Lines before the one containing "(<[self := mkNoGrad" are left out; return that line and every line after it exactly, through the end of the data below.
== Listed entries
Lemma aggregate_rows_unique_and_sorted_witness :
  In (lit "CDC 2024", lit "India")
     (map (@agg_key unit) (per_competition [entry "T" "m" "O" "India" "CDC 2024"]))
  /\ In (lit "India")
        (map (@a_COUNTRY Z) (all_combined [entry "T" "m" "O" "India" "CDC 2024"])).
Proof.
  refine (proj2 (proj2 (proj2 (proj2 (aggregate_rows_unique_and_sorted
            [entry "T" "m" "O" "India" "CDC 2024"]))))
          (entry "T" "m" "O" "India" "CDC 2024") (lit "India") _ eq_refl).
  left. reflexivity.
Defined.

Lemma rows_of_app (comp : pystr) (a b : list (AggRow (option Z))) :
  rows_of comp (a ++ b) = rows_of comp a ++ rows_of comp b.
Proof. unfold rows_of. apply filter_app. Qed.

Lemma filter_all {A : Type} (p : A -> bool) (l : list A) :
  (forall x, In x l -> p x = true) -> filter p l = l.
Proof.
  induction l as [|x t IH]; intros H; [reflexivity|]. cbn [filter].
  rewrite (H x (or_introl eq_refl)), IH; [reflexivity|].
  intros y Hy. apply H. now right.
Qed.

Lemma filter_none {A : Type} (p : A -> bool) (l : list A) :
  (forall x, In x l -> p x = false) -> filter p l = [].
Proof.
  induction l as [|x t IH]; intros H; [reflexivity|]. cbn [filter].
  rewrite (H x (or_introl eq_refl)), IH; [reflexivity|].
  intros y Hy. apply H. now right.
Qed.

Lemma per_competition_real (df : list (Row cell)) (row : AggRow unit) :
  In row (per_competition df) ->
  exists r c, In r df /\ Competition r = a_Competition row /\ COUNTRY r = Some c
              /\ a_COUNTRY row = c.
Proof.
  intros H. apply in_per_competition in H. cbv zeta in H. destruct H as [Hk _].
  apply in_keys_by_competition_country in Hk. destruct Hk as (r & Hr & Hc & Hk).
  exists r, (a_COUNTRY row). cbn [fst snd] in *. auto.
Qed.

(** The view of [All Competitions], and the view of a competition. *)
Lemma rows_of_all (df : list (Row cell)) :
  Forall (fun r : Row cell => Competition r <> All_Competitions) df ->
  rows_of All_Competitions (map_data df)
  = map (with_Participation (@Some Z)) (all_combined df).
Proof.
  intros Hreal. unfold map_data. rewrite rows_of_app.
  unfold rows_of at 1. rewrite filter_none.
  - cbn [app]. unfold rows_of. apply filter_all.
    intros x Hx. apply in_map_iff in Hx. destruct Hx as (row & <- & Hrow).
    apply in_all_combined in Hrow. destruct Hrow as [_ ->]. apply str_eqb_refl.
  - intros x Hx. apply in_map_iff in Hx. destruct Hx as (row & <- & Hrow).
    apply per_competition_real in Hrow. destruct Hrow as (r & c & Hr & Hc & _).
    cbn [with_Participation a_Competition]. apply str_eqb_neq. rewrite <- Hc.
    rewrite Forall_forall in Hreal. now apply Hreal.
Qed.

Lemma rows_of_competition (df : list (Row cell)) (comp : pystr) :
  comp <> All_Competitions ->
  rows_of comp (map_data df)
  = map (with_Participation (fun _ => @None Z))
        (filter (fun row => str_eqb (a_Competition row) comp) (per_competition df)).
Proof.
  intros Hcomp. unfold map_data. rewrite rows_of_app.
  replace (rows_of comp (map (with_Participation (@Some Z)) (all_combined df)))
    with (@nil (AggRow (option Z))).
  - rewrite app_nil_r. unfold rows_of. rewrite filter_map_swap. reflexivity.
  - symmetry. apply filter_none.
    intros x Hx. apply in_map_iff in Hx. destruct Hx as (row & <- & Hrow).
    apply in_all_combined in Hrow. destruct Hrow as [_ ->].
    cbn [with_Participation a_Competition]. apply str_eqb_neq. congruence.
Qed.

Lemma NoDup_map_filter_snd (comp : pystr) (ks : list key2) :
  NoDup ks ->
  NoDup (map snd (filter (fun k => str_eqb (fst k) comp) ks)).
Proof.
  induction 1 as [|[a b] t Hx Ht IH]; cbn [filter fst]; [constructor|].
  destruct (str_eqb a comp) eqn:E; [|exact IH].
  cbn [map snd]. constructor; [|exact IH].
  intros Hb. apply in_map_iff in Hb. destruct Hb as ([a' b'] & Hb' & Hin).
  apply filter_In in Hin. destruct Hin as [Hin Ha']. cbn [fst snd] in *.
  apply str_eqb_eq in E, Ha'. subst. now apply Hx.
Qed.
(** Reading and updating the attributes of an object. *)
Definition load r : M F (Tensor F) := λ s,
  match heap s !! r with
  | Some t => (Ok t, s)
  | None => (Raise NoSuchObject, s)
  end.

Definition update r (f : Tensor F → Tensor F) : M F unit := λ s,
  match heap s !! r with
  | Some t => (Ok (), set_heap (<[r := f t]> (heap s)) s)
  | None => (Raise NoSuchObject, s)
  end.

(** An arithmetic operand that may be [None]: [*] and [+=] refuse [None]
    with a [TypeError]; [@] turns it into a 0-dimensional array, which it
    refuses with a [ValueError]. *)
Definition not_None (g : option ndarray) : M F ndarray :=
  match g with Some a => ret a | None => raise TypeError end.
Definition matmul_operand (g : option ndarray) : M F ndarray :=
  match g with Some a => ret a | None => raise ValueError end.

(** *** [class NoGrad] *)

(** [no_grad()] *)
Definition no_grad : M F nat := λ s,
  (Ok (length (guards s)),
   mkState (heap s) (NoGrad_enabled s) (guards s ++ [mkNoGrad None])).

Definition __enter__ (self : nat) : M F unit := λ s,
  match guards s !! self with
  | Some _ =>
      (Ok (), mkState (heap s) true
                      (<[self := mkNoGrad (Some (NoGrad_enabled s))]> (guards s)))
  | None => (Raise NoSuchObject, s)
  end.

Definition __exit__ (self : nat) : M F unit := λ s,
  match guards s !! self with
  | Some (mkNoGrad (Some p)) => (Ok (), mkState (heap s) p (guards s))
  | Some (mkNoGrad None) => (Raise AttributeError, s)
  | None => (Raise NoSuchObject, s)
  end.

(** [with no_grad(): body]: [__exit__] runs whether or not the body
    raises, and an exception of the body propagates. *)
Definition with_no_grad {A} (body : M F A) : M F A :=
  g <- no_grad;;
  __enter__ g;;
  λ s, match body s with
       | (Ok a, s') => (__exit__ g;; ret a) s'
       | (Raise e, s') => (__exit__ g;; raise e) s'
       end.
====
Completed task:
                      (<[self := mkNoGrad (Some (NoGrad_enabled s))]> (guards s)))
  | None => (Raise NoSuchObject, s)
  end.

Definition __exit__ (self : nat) : M F unit := λ s,
  match guards s !! self with
  | Some (mkNoGrad (Some p)) => (Ok (), mkState (heap s) p (guards s))
  | Some (mkNoGrad None) => (Raise AttributeError, s)
  | None => (Raise NoSuchObject, s)
  end.

(** [with no_grad(): body]: [__exit__] runs whether or not the body
    raises, and an exception of the body propagates. *)
Definition with_no_grad {A} (body : M F A) : M F A :=
  g <- no_grad;;
  __enter__ g;;
  λ s, match body s with
       | (Ok a, s') => (__exit__ g;; ret a) s'
       | (Raise e, s') => (__exit__ g;; raise e) s'
       end.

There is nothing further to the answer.